▸ Data section
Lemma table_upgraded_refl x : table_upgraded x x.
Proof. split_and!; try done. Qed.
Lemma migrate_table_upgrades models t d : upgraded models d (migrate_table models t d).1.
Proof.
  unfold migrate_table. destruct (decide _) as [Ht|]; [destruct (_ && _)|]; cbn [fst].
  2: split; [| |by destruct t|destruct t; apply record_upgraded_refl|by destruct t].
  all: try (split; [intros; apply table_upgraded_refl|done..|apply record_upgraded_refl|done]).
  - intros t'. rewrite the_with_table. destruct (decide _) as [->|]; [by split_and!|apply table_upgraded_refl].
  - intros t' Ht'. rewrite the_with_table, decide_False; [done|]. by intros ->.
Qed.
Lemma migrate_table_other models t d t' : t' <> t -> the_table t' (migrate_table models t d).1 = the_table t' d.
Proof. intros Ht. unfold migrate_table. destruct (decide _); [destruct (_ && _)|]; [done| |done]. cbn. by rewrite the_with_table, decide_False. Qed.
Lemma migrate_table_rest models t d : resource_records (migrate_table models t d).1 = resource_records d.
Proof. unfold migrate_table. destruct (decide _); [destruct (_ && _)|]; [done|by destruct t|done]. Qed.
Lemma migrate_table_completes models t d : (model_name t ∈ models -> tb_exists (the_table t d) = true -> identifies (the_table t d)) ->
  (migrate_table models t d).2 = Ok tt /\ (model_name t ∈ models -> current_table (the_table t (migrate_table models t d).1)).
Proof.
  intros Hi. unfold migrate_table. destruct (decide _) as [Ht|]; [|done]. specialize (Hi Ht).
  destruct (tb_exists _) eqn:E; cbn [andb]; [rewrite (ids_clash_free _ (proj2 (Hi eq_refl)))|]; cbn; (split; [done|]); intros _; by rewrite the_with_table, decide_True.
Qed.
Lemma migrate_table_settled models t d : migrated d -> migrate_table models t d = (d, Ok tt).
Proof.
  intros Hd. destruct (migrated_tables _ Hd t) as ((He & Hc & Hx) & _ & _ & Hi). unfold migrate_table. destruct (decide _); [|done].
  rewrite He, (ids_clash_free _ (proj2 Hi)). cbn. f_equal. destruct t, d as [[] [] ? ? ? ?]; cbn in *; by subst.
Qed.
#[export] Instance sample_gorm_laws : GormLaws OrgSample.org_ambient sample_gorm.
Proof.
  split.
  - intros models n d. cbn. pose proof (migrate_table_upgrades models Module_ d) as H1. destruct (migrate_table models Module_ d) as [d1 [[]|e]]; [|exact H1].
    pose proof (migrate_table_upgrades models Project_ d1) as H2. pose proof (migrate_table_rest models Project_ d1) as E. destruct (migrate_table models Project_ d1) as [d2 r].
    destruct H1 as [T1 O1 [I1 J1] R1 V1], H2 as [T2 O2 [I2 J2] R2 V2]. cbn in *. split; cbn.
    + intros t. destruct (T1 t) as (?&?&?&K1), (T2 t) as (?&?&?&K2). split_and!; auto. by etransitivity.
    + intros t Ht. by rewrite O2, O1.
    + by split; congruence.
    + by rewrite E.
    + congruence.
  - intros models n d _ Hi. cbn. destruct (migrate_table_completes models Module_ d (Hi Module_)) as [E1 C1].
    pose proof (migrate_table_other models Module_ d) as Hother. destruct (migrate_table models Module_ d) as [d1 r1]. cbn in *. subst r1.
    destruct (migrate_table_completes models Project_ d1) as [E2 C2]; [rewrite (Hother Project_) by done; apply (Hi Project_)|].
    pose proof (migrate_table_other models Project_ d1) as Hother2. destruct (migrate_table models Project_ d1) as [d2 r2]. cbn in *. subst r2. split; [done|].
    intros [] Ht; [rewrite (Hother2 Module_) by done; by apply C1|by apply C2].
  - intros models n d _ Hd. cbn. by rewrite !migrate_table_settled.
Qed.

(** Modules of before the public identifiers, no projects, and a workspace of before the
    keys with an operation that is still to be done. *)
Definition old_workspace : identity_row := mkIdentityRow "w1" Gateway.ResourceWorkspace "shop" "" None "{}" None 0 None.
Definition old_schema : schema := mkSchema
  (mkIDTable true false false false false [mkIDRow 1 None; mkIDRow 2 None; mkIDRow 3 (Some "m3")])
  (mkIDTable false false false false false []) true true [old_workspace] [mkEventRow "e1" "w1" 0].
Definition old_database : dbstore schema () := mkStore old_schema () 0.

▸ Assignment
Please go through the listing and return each line that has "schema" in it.

▸ Solution for this task
Definition old_schema : schema := mkSchema
Definition old_database : dbstore schema () := mkStore old_schema () 0.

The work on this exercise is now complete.